High-level talks to jump start negotiations on a global trade agreement won't be possible until the end of the year or early next year, European Union Trade Commissioner Peter Mandelson said Monday.
Mandelson said he didn't believe a ministerial meeting of the World Trade Organization can be scheduled until after the November midterm U.S. congressional elections.
Only then will trade ministers of the 149-nation WTO be able to decide if a resumption is possible of something at the turn of the year or the beginning of next year, Mandelson said.
Mandelson reiterated the EU's stance that the United States blocked the trade talks through reluctance to slash subsidies for American farmers, charges hotly denied by U.S. officials who say the EU hasn't gone far enough on farm subsidies.
We haven't heard anything new since July that would enable us to break the deadlock in these negotiations, Mandelson said.
Later, Mandelson said in a speech that emerging-market nations such as Brazil, China and India must also do more to open up their economies in order for the so-called Doha round of trade talks to move forward.
Brazil, India and China have been cutting their tariffs over the last decade because it makes economic sense, Mandelson said. Doha asks them to take one more step multilaterally.
His comments came after spending two days with international trade officials discussing world commerce at a weekend meeting in Rio de Janeiro hosted by the G-20 group of developing nations, which counts Brazil as one of its leading members.
WTO director general Pascal Lamy on Sunday called the collapse of the trade negotiations a serious accident and said all parties at the Rio meeting supported continuing talks but that he was not sure elements were in place for them to go forward.

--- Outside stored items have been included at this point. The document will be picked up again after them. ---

Lemma lockBaseLoop_spec score ch : 0 ≤ score → ∀ fuel x, x ∈ dom S → chain_of S (dataOf S x) ch → (length ch < fuel)%nat →
  ∃ base, lockBaseLoop cs fuel score x (dataOf S x) = Ret base ∧ base ∈ dom S ∧ head (filter (λ x, daaOf x ≤ score) (x :: ch)) = Some base.
Proof using Hok.
  intros Hscore. induction ch as [|p ch IH]; intros [|fuel] x Hx Hch Hf; simpl in Hf; try lia; cbn [lockBaseLoop];
    rewrite (DAAScore_known x Hx); cbn [obind]; rewrite filter_cons.
  - inversion Hch as [? Hsel|]; subst. destruct (decide (x = root)) as [->|Hne].
    + rewrite (co_genesis Hok), (proj2 (Z.leb_le 0 score)), decide_True by done. by exists root.
    + destruct (gd_block _ _ _ _ (co_ghostdag Hok) x _ (known_data S x Hx) Hne) as (q & Hq). pose proof (bo_selected _ _ _ _ _ _ Hq). congruence.
  - inversion Hch as [|? q ? Hsel Hp Hch']; subst. destruct (Z.leb_spec (daaOf x) score) as [Hle|Hgt].
    + rewrite decide_True by done. by exists x.
    + rewrite decide_False by lia. rewrite Hsel. rewrite (Get_known S p Hp). cbn [fromStore obind]. apply IH; [done|done|lia].
Qed.

Lemma lock_base_exists score pov : 0 ≤ score → pov ∈ dom S →
  ∃ base, lockBaseLoop cs (Datatypes.S (size S)) score pov (dataOf S pov) = Ret base ∧ base ∈ dom S ∧ lock_base score pov base.
Proof using Hok.
  intros Hs Hp. pose proof (co_ghostdag Hok) as Hg. destruct (chain_known dag_parents k S root Hg pov Hp) as [ch Hch].
  destruct (lockBaseLoop_spec score ch Hs (Datatypes.S (size S)) pov Hp Hch) as (base & Hrun & Hb & Hhead).
  - assert (length ch ≤ size S)%nat; [|lia]. apply (chain_length dag_parents k S root Hg _ ch Hch).
    intros p Hsel. inversion Hch; subst; congruence.
  - exists base. split_and!; [done|done|]. by exists ch.
Qed.

Lemma lock_base_unique score pov b1 b2 : lock_base score pov b1 → lock_base score pov b2 → b1 = b2.
Proof. intros (c1 & H1 & E1) (c2 & H2 & E2). pose proof (chain_unique S _ _ _ H1 H2) as ->. congruence. Qed.

(** *** One input *)
Lemma mask_bound n : 0 ≤ Z.land n SequenceLockTimeMask < 2 ^ 16.
Proof. change SequenceLockTimeMask with (Z.ones 16). rewrite Z.land_ones by lia. apply Z.mod_pos_bound. lia. Qed.

Lemma lockOfInput_spec pov m input entry lock : pov ∈ dom S → 0 ≤ ue_blockDAAScore entry < 2 ^ 62 →
  ∃ lock', lockOfInput v cs pov (in_Sequence input) (ue_blockDAAScore entry) lock = Ret lock' ∧
    (sequenceLockActive lock' (daaOf pov) m = true ↔ sequenceLockActive lock (daaOf pov) m = true ∧ lock_met pov m input entry).
Proof using Hok.
  intros Hp He. unfold lockOfInput, lock_met. pose proof (mask_bound (in_Sequence input)) as Hrel.
  set (rel := Z.land (in_Sequence input) SequenceLockTimeMask) in *. rewrite (GoInt.int64_id rel) by lia.
  destruct (Z.land (in_Sequence input) SequenceLockTimeDisabled =? SequenceLockTimeDisabled); [exists lock; tauto|].
  assert (∀ l, sequenceLockActive l (daaOf pov) m = true ↔ Milliseconds l < m ∧ BlockDAAScore l < daaOf pov) as Hact.
  { intros l. unfold sequenceLockActive. destruct (co_scores Hok pov Hp) as [_ Hd]. rewrite (GoInt.int64_id (daaOf pov)) by lia.
    destruct (Z.leb_spec m (Milliseconds l)), (Z.leb_spec (daaOf pov) (BlockDAAScore l)); simpl; split; try done; lia. }
  destruct (Z.land (in_Sequence input) SequenceLockTimeIsSeconds =? SequenceLockTimeIsSeconds).
  - rewrite (Get_known S pov Hp). cbn [fromStore obind].
    destruct (lock_base_exists (ue_blockDAAScore entry) pov) as (base & -> & Hb & Hbase); [lia|done|]. cbn [obind].
    destruct (times_known base Hb) as (t & Ht & Htr). rewrite Ht. cbn [fromMedian obind].
    rewrite Z.shiftl_mul_pow2 by done. change SequenceLockTimeGranularity with 19.
    rewrite (GoInt.int64_id (rel * 2 ^ 19 - 1)) by lia. rewrite (GoInt.int64_id (t + _)) by lia. eexists. split; [done|].
    rewrite !Hact. transitivity ((Milliseconds lock < m ∧ BlockDAAScore lock < daaOf pov) ∧ t + rel * 2 ^ 19 ≤ m).
    + destruct (Z.ltb_spec (Milliseconds lock) (t + (rel * 2 ^ 19 - 1))); simpl; lia.
    + split; intros [Hl Hm]; split; try done; [by exists base, t|].
            destruct Hm as (b' & t' & Hb' & Ht' & Hm). pose proof (lock_base_unique _ _ _ _ Hbase Hb') as <-. congruence.
  - rewrite (GoInt.int64_id (ue_blockDAAScore entry)) by lia. rewrite (GoInt.int64_id (_ + rel - 1)) by lia.
    eexists. split; [done|]. rewrite !Hact. destruct (Z.ltb_spec (BlockDAAScore lock) (ue_blockDAAScore entry + rel - 1)); simpl; lia.
Qed.

(** *** All inputs *)

(** The input has its entry, and [P] holds of them. *)
Definition on_entry (P : DomainTransactionInput → utxoEntry → Prop) (i : DomainTransactionInput) : Prop :=
  ∃ e, in_UTXOEntry i = Some e ∧ P i e.

Lemma on_entry_None P i inputs missing : in_UTXOEntry i = None →
  (missing ++ [in_PreviousOutpoint i] = [] ∧ Forall (on_entry P) inputs) ↔ (missing = [] ∧ Forall (on_entry P) (i :: inputs)).
Proof using Type.
  intros Hi. split; [by intros [?%app_nil _]; naive_solver|]. intros [_ [(e & He & _) _]%Forall_cons]. congruence.
Qed.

The entire process is rapidly running out of time because U.S. President George W. Bush's authority to fast track the trade deal, enabling U.S. envoys to negotiate an agreement that can be submitted to Congress for a yes-or-no vote without amendments, runs out in mid-2007.
To do that, the WTO member nations will have to seal an agreement by March, Lamy said in Rio.
The Doha Round of trade talks, named after the Qatari capital where they began in 2001, has been billed as the development round of the WTO talks and supporters said the talks' success would lift millions out of poverty.
The Rio meeting represented the first time nearly all the parties involved have come together since the Doha talks were suspended.
At the stalled talks in July, Washington offered to reduce the limit for farm subsidies to US$22.5 billion (euro17.7 billion) from its current limit of US$48 billion (euro38 billion), but other nations balked at this offer, saying it did not represent a real reduction. They noted last year's subsidies only totaled US$20 billion (euro16 billion).
G-20 ministers will meet again at the end of October or beginning of November in Geneva.
Developing nations are demanding greater market access for their agricultural products while developed nations complain of barriers in emerging markets for their goods and services.
Powerful farm lobbies in the U.S., Europe and Japan, however, strongly oppose an end to subsidies, a move they fear would leave them unable to compete with the flood of cheap imports.
On Wednesday, Brazilian President Luiz Inacio Lula da Silva will host the heads of states of India and South Africa in Brasilia to discuss strengthening economic links between those countries and South America's Mercosur bloc, made up of Argentina, Brazil, Paraguay, Uruguay and Venezuela.
The G-20 was formed in 2003. Its members are Argentina, Bolivia, Brazil, Chile, China, Cuba, Egypt, the Philippines, Guatemala, India, Indonesia, Mexico, Nigeria, Pakistan, Paraguay, South Africa, Thailand, Tanzania, Uruguay, Venezuela and Zimbabwe.